Below are the records; copy exactly the stretch from the line containing "rewrite Hone by (first [done|lia|by" through the line containing "Lemma max_of_nonneg l : 0 <= max_of l.", both ends included, and nothing else.
*** DATASET RECORDS Section Begins ***
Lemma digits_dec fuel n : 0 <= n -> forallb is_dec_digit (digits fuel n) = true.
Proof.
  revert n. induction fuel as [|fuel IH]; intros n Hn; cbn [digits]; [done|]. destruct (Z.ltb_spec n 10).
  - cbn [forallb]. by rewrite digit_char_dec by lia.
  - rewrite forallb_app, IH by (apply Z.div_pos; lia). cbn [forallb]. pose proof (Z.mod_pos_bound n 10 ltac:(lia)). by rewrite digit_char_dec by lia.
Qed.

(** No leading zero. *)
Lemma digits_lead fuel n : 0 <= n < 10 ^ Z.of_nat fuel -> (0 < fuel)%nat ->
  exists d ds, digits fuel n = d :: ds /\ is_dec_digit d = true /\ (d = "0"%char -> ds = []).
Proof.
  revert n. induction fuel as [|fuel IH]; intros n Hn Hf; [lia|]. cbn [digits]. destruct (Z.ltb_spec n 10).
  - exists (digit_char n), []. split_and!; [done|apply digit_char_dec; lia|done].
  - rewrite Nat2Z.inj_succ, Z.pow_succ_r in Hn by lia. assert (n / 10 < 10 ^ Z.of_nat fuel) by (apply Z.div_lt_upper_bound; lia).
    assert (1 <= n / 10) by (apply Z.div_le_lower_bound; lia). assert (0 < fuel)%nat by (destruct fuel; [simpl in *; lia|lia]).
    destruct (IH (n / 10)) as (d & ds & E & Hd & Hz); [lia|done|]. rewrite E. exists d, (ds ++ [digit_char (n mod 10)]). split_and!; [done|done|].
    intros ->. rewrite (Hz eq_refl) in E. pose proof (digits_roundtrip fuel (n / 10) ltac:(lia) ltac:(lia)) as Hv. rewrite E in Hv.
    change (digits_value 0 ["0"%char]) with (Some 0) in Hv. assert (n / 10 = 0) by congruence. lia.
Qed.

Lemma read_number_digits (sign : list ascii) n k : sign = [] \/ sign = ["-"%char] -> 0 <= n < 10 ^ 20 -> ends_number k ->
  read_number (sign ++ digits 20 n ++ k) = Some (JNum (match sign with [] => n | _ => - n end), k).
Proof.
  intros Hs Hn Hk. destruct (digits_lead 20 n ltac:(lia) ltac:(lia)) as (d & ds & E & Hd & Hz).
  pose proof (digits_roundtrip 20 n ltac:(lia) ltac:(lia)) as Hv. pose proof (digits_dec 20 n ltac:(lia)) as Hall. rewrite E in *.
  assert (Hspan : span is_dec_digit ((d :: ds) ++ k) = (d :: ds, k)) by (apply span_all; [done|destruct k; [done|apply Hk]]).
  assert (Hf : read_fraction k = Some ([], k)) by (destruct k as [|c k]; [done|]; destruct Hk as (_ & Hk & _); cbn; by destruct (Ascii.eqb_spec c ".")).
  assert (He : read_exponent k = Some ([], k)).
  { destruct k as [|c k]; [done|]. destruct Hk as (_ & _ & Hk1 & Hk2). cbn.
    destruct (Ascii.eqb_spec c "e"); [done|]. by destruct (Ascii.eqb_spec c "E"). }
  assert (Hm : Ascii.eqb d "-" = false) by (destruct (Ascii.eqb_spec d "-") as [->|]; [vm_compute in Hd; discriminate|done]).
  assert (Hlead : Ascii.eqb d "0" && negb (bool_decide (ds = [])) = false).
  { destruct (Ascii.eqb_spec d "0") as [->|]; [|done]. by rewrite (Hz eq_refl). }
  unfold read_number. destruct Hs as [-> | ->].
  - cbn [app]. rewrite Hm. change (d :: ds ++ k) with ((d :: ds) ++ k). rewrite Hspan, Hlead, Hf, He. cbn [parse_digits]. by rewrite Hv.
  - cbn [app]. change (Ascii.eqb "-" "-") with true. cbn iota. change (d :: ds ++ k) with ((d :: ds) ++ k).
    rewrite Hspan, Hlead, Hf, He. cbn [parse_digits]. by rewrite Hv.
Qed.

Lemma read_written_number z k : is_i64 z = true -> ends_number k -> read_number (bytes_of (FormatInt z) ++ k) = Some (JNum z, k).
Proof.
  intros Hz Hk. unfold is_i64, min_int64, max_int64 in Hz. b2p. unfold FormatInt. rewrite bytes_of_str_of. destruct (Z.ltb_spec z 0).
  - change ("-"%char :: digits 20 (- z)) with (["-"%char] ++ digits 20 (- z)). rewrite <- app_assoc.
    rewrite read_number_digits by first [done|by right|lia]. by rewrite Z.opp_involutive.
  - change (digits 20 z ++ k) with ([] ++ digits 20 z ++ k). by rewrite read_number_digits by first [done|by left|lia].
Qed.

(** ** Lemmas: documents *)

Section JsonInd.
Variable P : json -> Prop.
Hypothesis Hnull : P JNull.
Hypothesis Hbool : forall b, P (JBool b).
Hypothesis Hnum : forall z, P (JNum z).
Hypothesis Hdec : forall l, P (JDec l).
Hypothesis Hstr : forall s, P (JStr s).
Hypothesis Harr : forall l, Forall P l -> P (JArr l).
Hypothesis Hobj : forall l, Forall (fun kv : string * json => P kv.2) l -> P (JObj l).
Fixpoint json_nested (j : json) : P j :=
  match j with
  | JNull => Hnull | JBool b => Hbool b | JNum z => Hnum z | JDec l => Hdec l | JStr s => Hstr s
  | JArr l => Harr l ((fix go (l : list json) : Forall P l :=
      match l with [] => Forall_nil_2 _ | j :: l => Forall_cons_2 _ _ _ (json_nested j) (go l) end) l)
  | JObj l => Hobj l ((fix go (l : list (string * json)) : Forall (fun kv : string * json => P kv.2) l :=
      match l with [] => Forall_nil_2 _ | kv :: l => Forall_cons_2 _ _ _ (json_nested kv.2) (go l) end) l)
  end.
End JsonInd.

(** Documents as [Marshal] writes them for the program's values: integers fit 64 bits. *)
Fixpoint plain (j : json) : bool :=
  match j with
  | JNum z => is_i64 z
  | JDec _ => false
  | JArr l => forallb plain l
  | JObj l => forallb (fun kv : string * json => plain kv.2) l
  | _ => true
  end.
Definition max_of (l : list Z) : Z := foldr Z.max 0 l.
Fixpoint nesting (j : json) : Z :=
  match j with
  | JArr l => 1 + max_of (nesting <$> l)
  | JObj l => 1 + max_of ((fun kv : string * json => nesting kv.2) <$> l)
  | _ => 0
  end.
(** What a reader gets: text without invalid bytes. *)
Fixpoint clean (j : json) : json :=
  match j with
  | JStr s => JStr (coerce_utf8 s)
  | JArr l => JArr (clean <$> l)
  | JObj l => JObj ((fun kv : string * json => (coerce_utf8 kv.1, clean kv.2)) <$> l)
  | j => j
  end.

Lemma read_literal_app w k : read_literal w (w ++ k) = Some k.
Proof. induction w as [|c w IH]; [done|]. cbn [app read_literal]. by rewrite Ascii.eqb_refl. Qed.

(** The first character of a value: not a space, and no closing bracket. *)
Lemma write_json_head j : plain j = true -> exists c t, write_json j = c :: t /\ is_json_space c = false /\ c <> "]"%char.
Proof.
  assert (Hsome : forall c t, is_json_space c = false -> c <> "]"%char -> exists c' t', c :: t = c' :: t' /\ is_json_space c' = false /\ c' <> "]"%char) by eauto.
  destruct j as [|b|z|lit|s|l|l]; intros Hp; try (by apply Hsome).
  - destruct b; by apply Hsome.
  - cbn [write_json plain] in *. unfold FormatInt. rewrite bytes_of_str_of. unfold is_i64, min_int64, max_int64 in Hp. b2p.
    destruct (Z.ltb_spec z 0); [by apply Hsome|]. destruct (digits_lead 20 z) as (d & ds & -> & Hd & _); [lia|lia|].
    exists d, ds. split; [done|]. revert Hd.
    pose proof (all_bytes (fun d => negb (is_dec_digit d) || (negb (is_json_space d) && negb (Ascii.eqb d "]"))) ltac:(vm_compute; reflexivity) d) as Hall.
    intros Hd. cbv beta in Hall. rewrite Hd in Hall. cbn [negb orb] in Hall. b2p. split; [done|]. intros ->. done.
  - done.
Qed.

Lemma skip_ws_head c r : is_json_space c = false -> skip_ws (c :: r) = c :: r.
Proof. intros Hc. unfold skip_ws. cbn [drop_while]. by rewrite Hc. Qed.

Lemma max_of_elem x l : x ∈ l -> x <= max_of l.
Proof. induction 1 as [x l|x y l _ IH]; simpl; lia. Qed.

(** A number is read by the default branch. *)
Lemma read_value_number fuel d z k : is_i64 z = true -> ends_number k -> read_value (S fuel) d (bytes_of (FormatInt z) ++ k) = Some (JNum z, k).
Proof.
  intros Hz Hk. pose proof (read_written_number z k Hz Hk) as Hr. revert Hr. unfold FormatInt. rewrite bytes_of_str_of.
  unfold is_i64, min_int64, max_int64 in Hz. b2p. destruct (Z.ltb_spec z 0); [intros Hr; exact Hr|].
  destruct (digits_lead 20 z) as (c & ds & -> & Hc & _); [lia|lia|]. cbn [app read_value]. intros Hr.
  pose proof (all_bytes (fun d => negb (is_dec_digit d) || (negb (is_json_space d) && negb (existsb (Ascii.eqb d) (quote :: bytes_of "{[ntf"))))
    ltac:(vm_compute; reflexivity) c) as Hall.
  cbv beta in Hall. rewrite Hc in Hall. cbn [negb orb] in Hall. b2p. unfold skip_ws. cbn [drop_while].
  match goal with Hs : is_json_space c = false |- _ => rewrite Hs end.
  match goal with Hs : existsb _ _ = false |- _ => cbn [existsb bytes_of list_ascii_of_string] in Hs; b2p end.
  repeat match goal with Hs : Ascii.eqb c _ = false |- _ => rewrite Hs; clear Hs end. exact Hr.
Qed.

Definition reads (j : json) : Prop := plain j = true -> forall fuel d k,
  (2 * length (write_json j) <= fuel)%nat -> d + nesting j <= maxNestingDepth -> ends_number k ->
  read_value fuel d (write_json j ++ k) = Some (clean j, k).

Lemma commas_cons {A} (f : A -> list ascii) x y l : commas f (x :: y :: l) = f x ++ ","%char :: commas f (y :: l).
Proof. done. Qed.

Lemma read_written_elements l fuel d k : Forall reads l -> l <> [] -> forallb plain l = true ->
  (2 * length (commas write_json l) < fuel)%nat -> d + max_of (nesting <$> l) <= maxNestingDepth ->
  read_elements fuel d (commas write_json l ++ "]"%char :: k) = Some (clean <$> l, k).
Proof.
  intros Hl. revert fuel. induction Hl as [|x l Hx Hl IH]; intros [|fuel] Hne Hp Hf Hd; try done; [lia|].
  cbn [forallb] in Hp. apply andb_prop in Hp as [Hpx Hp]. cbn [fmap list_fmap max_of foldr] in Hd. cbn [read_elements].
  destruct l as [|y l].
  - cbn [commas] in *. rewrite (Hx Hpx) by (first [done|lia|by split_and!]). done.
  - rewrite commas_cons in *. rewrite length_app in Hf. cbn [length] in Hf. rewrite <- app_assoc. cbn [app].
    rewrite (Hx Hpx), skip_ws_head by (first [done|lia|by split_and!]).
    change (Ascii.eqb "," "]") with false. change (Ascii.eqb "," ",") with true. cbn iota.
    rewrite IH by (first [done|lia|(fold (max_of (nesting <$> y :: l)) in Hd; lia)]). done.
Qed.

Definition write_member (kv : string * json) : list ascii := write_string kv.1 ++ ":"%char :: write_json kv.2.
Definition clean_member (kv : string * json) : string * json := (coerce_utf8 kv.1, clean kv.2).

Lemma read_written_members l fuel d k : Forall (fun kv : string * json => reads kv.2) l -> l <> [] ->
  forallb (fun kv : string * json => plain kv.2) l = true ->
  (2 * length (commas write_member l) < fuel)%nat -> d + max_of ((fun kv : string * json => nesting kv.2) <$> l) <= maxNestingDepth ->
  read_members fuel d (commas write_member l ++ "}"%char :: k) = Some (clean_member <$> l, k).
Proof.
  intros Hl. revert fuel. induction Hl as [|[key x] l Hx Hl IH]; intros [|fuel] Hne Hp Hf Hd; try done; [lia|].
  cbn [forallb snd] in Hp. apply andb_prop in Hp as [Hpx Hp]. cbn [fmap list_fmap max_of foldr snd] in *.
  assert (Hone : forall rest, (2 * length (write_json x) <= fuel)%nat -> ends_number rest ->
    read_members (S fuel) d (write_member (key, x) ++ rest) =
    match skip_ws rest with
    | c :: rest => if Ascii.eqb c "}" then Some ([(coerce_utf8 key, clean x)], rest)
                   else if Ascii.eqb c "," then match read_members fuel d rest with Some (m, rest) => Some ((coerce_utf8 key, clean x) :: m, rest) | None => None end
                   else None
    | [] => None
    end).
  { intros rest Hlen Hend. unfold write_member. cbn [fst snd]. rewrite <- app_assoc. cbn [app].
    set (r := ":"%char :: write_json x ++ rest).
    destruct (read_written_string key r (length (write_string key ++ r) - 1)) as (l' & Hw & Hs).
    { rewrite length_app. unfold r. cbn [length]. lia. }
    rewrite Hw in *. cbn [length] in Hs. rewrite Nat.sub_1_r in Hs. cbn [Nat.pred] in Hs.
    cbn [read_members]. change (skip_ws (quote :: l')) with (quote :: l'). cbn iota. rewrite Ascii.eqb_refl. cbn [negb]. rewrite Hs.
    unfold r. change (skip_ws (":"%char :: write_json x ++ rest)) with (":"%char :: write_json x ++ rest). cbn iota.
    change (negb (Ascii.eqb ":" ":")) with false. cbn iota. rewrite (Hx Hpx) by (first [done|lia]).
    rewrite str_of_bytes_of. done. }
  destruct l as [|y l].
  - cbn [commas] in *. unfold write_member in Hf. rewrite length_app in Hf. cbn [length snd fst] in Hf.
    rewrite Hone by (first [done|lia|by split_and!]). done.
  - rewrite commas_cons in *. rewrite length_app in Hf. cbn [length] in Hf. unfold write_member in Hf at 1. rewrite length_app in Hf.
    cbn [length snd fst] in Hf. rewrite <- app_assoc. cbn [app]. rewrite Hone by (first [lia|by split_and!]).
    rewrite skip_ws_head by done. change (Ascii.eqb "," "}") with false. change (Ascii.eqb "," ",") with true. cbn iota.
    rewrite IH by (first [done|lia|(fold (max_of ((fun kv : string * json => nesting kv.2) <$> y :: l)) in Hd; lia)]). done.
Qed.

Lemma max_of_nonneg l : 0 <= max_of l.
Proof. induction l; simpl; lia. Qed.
*** DATASET RECORDS Section Ends ***
## ANSWER AREA
    rewrite Hone by (first [done|lia|by split_and!]). done.
  - rewrite commas_cons in *. rewrite length_app in Hf. cbn [length] in Hf. unfold write_member in Hf at 1. rewrite length_app in Hf.
    cbn [length snd fst] in Hf. rewrite <- app_assoc. cbn [app]. rewrite Hone by (first [lia|by split_and!]).
    rewrite skip_ws_head by done. change (Ascii.eqb "," "}") with false. change (Ascii.eqb "," ",") with true. cbn iota.
    rewrite IH by (first [done|lia|(fold (max_of ((fun kv : string * json => nesting kv.2) <$> y :: l)) in Hd; lia)]). done.
Qed.

Lemma max_of_nonneg l : 0 <= max_of l.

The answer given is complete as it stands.